# [WHAT TO PRODUCE]
Reproduce exactly the lines from the line containing "mk_prng buf 0" through the end of the records below, including both ends, and nothing else.

::::::

(* ===== verification/Prng.v ===== *)
(** Prng: the ChaCha20-based generator of [rng.c] and the accessors of [inner.h] that feed the sampler.

    The state bytes [d] are read and written as 32-bit and 64-bit words in the code; the model keeps the
    64 words of the 256 bytes, and a 64-bit word is two of them, low half first (a little-endian
    target, which the interleaving of the output and the packing of the counter presuppose). *)

From Stdlib Require Import ZArith Lia.
From stdpp Require Import base numbers list option.
From S2P Require Import Prelude RpoSponge Keccak Shake HashToPoint.

Record prng := mk_prng { buf_d : list Z; ptr : nat; state_d : list Z }.

Definition CW : list Z := [0x61707865; 0x3320646e; 0x79622d32; 0x6b206574].

(** The macro of [prng_refill]: [state[x] += state[y]], [state[x] ^= state[y]] and the rotation. *)
Definition q_add (x y : nat) (state : list Z) : list Z := <[x := u32 (state !!! x + state !!! y)]> state.
Definition q_xor (x y : nat) (state : list Z) : list Z := <[x := (state !!! x) .^ (state !!! y)]> state.
Definition q_rot (x : nat) (n : Z) (state : list Z) : list Z :=
  <[x := u32 ((state !!! x) .<< n) .| ((state !!! x) .>> (32 - n))]> state.

Definition QROUND (a b c d : nat) (state : list Z) : list Z :=
  let state := q_add a b state in
  let state := q_xor d a state in
  let state := q_rot d 16 state in
  let state := q_add c d state in
  let state := q_xor b c state in
  let state := q_rot b 12 state in
  let state := q_add a b state in
  let state := q_xor d a state in
  let state := q_rot d 8 state in
  let state := q_add c d state in
  let state := q_xor b c state in
  q_rot b 7 state.

(** The body of the loop on [i]: columns, then diagonals. *)
Definition double_round (state : list Z) : list Z :=
  let state := QROUND 0 4 8 12 state in
  let state := QROUND 1 5 9 13 state in
  let state := QROUND 2 6 10 14 state in
  let state := QROUND 3 7 11 15 state in
  let state := QROUND 0 5 10 15 state in
  let state := QROUND 1 6 11 12 state in
  let state := QROUND 2 7 8 13 state in
  QROUND 3 4 9 14 state.

(** The words of one of the eight blocks. *)
Definition refill_block (d : list Z) (cc : Z) : list Z :=
  let state := CW ++ take 12 d in
  let state := <[14%nat := (state !!! 14%nat) .^ u32 cc]> state in
  let state := <[15%nat := (state !!! 15%nat) .^ u32 (cc .>> 32)]> state in
  let state := for_up 0 10 (fun _ state => double_round state) state in
  let state := for_up 0 4 (fun v state => <[v := u32 (state !!! v + CW !!! v)]> state) state in
  let state := for_up 4 14 (fun v state => <[v := u32 (state !!! v + d !!! (v - 4)%nat)]> state) state in
  let state := <[14%nat := u32 (state !!! 14%nat + ((d !!! 10%nat) .^ u32 cc))]> state in
  <[15%nat := u32 (state !!! 15%nat + ((d !!! 11%nat) .^ u32 (cc .>> 32)))]> state.

(** The interleaved output of block [u]. *)
Definition interleave (u : nat) (state buf : list Z) : list Z :=
  for_up 0 16 (fun v buf =>
    <[(4 * u + 32 * v + 3)%nat := u8 ((state !!! v) .>> 24)]> (<[(4 * u + 32 * v + 2)%nat := u8 ((state !!! v) .>> 16)]>
    (<[(4 * u + 32 * v + 1)%nat := u8 ((state !!! v) .>> 8)]> (<[(4 * u + 32 * v)%nat := u8 (state !!! v)]> buf)))) buf.

Definition prng_refill (p : prng) : prng :=
  let d := state_d p in
  let cc := (d !!! 12%nat) .| ((d !!! 13%nat) .<< 32) in
  let '(cc, buf) := for_up 0 8 (fun u '(cc, buf) =>
    (u64 (cc + 1), interleave u (refill_block d cc) buf)) (cc, buf_d p) in
  mk_prng buf 0 (<[13%nat := cc .>> 32]> (<[12%nat := u32 cc]> d)).

(** [p] holds arbitrary values before the call. *)
Definition prng_init (p : prng) (src : inner_shake256_context) : option (inner_shake256_context * prng) :=
  '(src, tmp) ← shake256_inc_squeeze 56 src;
  let d := for_up 0 14 (fun i d =>
    <[i := (tmp !!! (4 * i)%nat) .| (u32 ((tmp !!! (4 * i + 1)%nat) .<< 8)) .| (u32 ((tmp !!! (4 * i + 2)%nat) .<< 16))
           .| (u32 ((tmp !!! (4 * i + 3)%nat) .<< 24))]> d) (state_d p) in
  let tl := d !!! 12%nat in
  let th := d !!! 13%nat in
  let w := u64 (tl + u64 (th .<< 32)) in
  Some (src, prng_refill (mk_prng (buf_d p) (ptr p) (<[13%nat := w .>> 32]> (<[12%nat := u32 w]> d)))).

::::::

# [REPLY]
  mk_prng buf 0 (<[13%nat := cc .>> 32]> (<[12%nat := u32 cc]> d)).

(** [p] holds arbitrary values before the call. *)
Definition prng_init (p : prng) (src : inner_shake256_context) : option (inner_shake256_context * prng) :=
  '(src, tmp) ← shake256_inc_squeeze 56 src;
  let d := for_up 0 14 (fun i d =>
    <[i := (tmp !!! (4 * i)%nat) .| (u32 ((tmp !!! (4 * i + 1)%nat) .<< 8)) .| (u32 ((tmp !!! (4 * i + 2)%nat) .<< 16))
           .| (u32 ((tmp !!! (4 * i + 3)%nat) .<< 24))]> d) (state_d p) in
  let tl := d !!! 12%nat in
  let th := d !!! 13%nat in
  let w := u64 (tl + u64 (th .<< 32)) in
  Some (src, prng_refill (mk_prng (buf_d p) (ptr p) (<[13%nat := w .>> 32]> (<[12%nat := u32 w]> d)))).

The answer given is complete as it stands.